■ WHAT THE TASK ASKS
Nothing outside the range below should be printed. Output exactly the lines from the line with "Definition STICK_MIN : Z := -512." to the line with "mkDS4 EmptyStr None", both included.

┌─ RECORDS PROVIDED

(** * Gamesir-T1d to DS4 bridge: the frame decoder and change detector

    A shallow embedding of [gamesir_ds4_driver_updated.py]: the constants,
    the class [DS4] with its methods [connect], [get_state], [parse_state],
    [simulate_input] and [__str__], and the loop of [main].

    - A [bytearray] is a [list byte]; [data[i]] on it is [nth_error], which
      raises [IndexError] out of range, and yields an unbounded Python [int],
      here a [Z].
    - The methods mutate [self] and may raise half-way: a computation is a
      function from the object to the object it leaves behind and either a
      value or the exception raised.  Assignments made before a [raise]
      persist, as they do in Python.
    - The virtual gamepad is an external collaborator: [simulate_input] is
      modelled by the sequence of calls it makes on it.
    - [v / 512] on an [int] is Python's true division.  The quotient of an
      integer below 2^53 by a power of two is exact in binary64, so it is
      modelled by the rational [v / 512]. *)

From Stdlib Require Import ZArith List Lia Bool QArith.
From Stdlib.Strings Require Import Byte.
From Stdlib Require String Ascii DecimalString DecimalZ.
Import ListNotations.
Local Open Scope Z_scope.

(** ** Constants *)

(** [class DS4_BUTTONS(IntFlag)] *)
Inductive DS4_BUTTONS : Type :=
| DS4_BUTTON_THUMB_RIGHT
| DS4_BUTTON_THUMB_LEFT
| DS4_BUTTON_OPTIONS
| DS4_BUTTON_SHARE
| DS4_BUTTON_TRIGGER_RIGHT
| DS4_BUTTON_TRIGGER_LEFT
| DS4_BUTTON_SHOULDER_RIGHT
| DS4_BUTTON_SHOULDER_LEFT
| DS4_BUTTON_TRIANGLE
| DS4_BUTTON_CIRCLE
| DS4_BUTTON_CROSS
| DS4_BUTTON_SQUARE.

Definition DS4_BUTTONS_value (b : DS4_BUTTONS) : Z :=
  match b with
  | DS4_BUTTON_THUMB_RIGHT => Z.shiftl 1 15
  | DS4_BUTTON_THUMB_LEFT => Z.shiftl 1 14
  | DS4_BUTTON_OPTIONS => Z.shiftl 1 13
  | DS4_BUTTON_SHARE => Z.shiftl 1 12
  | DS4_BUTTON_TRIGGER_RIGHT => Z.shiftl 1 11
  | DS4_BUTTON_TRIGGER_LEFT => Z.shiftl 1 10
  | DS4_BUTTON_SHOULDER_RIGHT => Z.shiftl 1 9
  | DS4_BUTTON_SHOULDER_LEFT => Z.shiftl 1 8
  | DS4_BUTTON_TRIANGLE => Z.shiftl 1 7
  | DS4_BUTTON_CIRCLE => Z.shiftl 1 6
  | DS4_BUTTON_CROSS => Z.shiftl 1 5
  | DS4_BUTTON_SQUARE => Z.shiftl 1 4
  end.

Definition STICK_MIN : Z := -512.
Definition STICK_MAX : Z := 512.

(** ** The object *)

Definition bytearray : Type := list byte.

(** [_previous_state] starts as the [str] [""] and later holds the last
    [bytearray] read. *)
Inductive previous : Type :=
| EmptyStr
| Bytes (data : bytearray).

Record DS4 : Type := mkDS4 {
  _previous_state : previous;
  _state_vec : option bytearray;   (* unset until the first [get_state] *)
  L1 : Z; L2 : Z; R1 : Z; R2 : Z;
  Triangle : Z; Circle : Z; Cross : Z; Square : Z;
  Share : Z; Options : Z;
  LX : Z; LY : Z; RX : Z; RY : Z
}.

(** [DS4.__init__] over the class attribute [_previous_state = ""]. *)
Definition DS4_init : DS4 :=
  mkDS4 EmptyStr None 0 0 0 0 0 0 0 0 0 0 0 0 0 0.

(** The decoded controller fields of an object, in [__str__] order. *)
Definition fields (s : DS4) : list Z :=
  [L1 s; L2 s; R1 s; R2 s; Cross s; Circle s; Square s; Triangle s;
   Share s; Options s; LX s; LY s; RX s; RY s].

(** ** Computations on the object *)

Inductive exn : Type :=
| IndexError
| AttributeError.

Inductive result (A : Type) : Type :=
| Ok (a : A)
| Raise (e : exn).
Arguments Ok {A} a.
Arguments Raise {A} e.

Definition M (A : Type) : Type := DS4 -> DS4 * result A.

Definition ret {A} (a : A) : M A := fun s => (s, Ok a).

Definition raise {A} (e : exn) : M A := fun s => (s, Raise e).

└─

■ SOLVED PROBLEM
Definition STICK_MIN : Z := -512.
Definition STICK_MAX : Z := 512.

(** ** The object *)

Definition bytearray : Type := list byte.

(** [_previous_state] starts as the [str] [""] and later holds the last
    [bytearray] read. *)
Inductive previous : Type :=
| EmptyStr
| Bytes (data : bytearray).

Record DS4 : Type := mkDS4 {
  _previous_state : previous;
  _state_vec : option bytearray;   (* unset until the first [get_state] *)
  L1 : Z; L2 : Z; R1 : Z; R2 : Z;
  Triangle : Z; Circle : Z; Cross : Z; Square : Z;
  Share : Z; Options : Z;
  LX : Z; LY : Z; RX : Z; RY : Z
}.

(** [DS4.__init__] over the class attribute [_previous_state = ""]. *)
Definition DS4_init : DS4 :=
  mkDS4 EmptyStr None 0 0 0 0 0 0 0 0 0 0 0 0 0 0.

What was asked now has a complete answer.